Un spectacle de la Compagnie Lieux-dits (75), vu aux Bouffes du Nord (75) le 27 septembre 2025.
- Conception et écriture : David Geselson
- Comédiens.nes : Servane Ducorps et David Geselson
- Scénographie : Lisa Navarro
- Musiciens : Jérémie Arcache, Sebastien Forrester, Myrtille Hetzel
- Genre : théâtre
- Public : Adulte
- Durée : 1 H
C’est bien la première fois que je me retrouve, à Paris, en rythme de festivalière. Il faut dire que pour voir le « Chœur des amants » de Tiago Rodrigues, complet, l’agence de presse ne pouvait que me proposer cette solution : « Le Chœur des amants », oui mais avec en première partie «Lettres non-écrites» de et par David Geselson. Quelle aubaine : je n’avais pas pu voir ce spectacle l’an passé et c’eut été dommage de passer une nouvelle fois à côté.
D’entrée de jeu, David Geselson nous présente la genèse de ce projet en perpétuelle évolution. Il s’agit au fil des tournées de proposer aux spectateurs de leur écrire une lettre, de celle qu’ils n’ont jamais pu ou oser écrire. Avec leur accord, la lettre sera interprétée sur scène. Depuis 2016, David Geselson a invité d’autres auteurs à jouer aux écrivains publics. Chaque représentation est une sorte de précipité de l’ensemble ; requérants, écrivains et lieu d’écriture.

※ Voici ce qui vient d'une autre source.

(** A walk of [n + steps] cells whose first [n] hold no [index] is the
    walk of the last [steps]. *)
Lemma erase_scan_prefix index n steps pos buf sz :
  (∀ k, pos ≤ k < pos + n → ∃ s, buf !! k = Some s ∧ s ≠ index) →
  erase_scan index (n + steps) pos buf sz
  = erase_scan index steps (pos + n) buf sz.
Proof.
  revert pos. induction n as [|n IH]; intros pos Hcells.
  { by rewrite Nat.add_0_r. }
  simpl. destruct (Hcells pos) as (s & -> & Hne); [lia|].
  rewrite decide_False by done.
  rewrite IH; [f_equal; lia|]. intros k Hk. apply Hcells. lia.
Qed.

(** [erase] in the middle of a full buffer. *)
Lemma buf_erase_middle l1 x l2 :
  buf_erase (l1 ++ x :: l2) (length (l1 ++ x :: l2)) (length l1)
  = Some (l1 ++ l2 ++ drop (length l2) (x :: l2)).
Proof.
  unfold buf_erase. rewrite length_app. simpl.
  rewrite decide_True by lia. do 2 f_equal.
  - by rewrite take_app_length.
  - f_equal.
    + replace (length l1 + S (length l2) - S (length l1)) with (length l2) by lia.
      rewrite (assoc_L (++) l1 [x] l2 : l1 ++ x :: l2 = (l1 ++ [x]) ++ l2).
      rewrite drop_app_length'; [|rewrite length_app; simpl; lia].
      by rewrite take_ge.
    + rewrite drop_app_ge by lia. f_equal. lia.
Qed.

(** The walk over a vector in which [index] occurs once removes that
    occurrence and nothing else: the cell read past the new end holds the
    old last element, which is not [index]. *)
Lemma erase_scan_once index l1 l2 :
  index ∉ l1 → index ∉ l2 →
  ∃ buf, erase_scan index (length (l1 ++ index :: l2)) 0
           (l1 ++ index :: l2) (length (l1 ++ index :: l2))
         = Some (buf, length (l1 ++ l2))
       ∧ take (length (l1 ++ l2)) buf = l1 ++ l2.
Proof.
  intros H1 H2. exists (l1 ++ l2 ++ drop (length l2) (index :: l2)). split.
  - replace (length (l1 ++ index :: l2)) with (length l1 + S (length l2)) at 1
      by (rewrite length_app; simpl; lia).
    rewrite erase_scan_prefix; last first.
    { intros k Hk. destruct (lookup_lt_is_Some_2 l1 k) as [s Hs]; [lia|].
      exists s. split; [by rewrite lookup_app_l by lia|].
      intros ->. apply H1. by eapply list_elem_of_lookup_2. }
    simpl. rewrite list_lookup_middle by done.
    rewrite decide_True by done. rewrite buf_erase_middle.
    replace (length (l1 ++ index :: l2) - 1) with (length (l1 ++ l2))
      by (rewrite !length_app; simpl; lia).
    apply erase_scan_skip.
    { rewrite !length_app, length_drop. simpl. lia. }
    intros k Hk Hcell.
    rewrite lookup_app_r in Hcell by lia.
    destruct (decide (k - length l1 < length l2)) as [Hlt|Hge].
    + rewrite lookup_app_l in Hcell by done.
      apply H2. by eapply list_elem_of_lookup_2.
    + rewrite lookup_app_r, lookup_drop in Hcell by lia.
      replace (length l2 + (k - length l1 - length l2)) with (S (length l2 - 1))
        in Hcell by lia.
      simpl in Hcell. apply H2. by eapply list_elem_of_lookup_2.
  - rewrite (assoc_L (++)). by rewrite take_app_length.
Qed.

Ce soir, quatorze lettres ont été lues : des lettres d’amour, le plus souvent légères et drôles ; des lettres qui voudraient lever des secrets de familles terrifiants ; des lettres de mise au point vengeresses à destination d’un aïeul ; des lettres pour rompre des cycles familiaux et des malédictions, des lettres de simples remerciements.
Ils sont cinq sur scène. David Geselson et Servane Ducorps lisent alternativement les missives qui semblent surgir de façon aléatoire de l’imprimante qui trône au centre de la scène. Ils y mettent la juste émotion, que ce soit dans le rire, le tragique ou la colère trop longtemps contenue. Comme intermèdes mais aussi comme support, trois musiciens (violoncelle et percussions) accompagnent les mots et soulignent les maux quand ils n’improvisent pas un chant choral désopilant sur une des lettres de remerciements.
Le dispositif scénique est à l’avenant de l’ensemble, simple et signifiant : à jardin, une table avec un ordinateur derrière lesquels le comédien, qui ne joue pas, regarde avec une acuité complice et bienveillante son comparse en pleine action ; à cour, les musiciens ; en guise d’allemande, des lettres rassemblées et pour définir l’espace de jeu, des lampes en demi-cercle. Les voix sont naturelles ; le jeu est fin et précis.
« Lettres non-écrites » est une entreprise collaborative, citoyenne, authentique et tout simplement belle. Le spectacle fait entendre l’intimité dans ce qu’elle peut avoir de sublime ou de tragique. D’autres soirées, perlées, sont prévues au cours de la saison. Nul doute que j’y retournerai.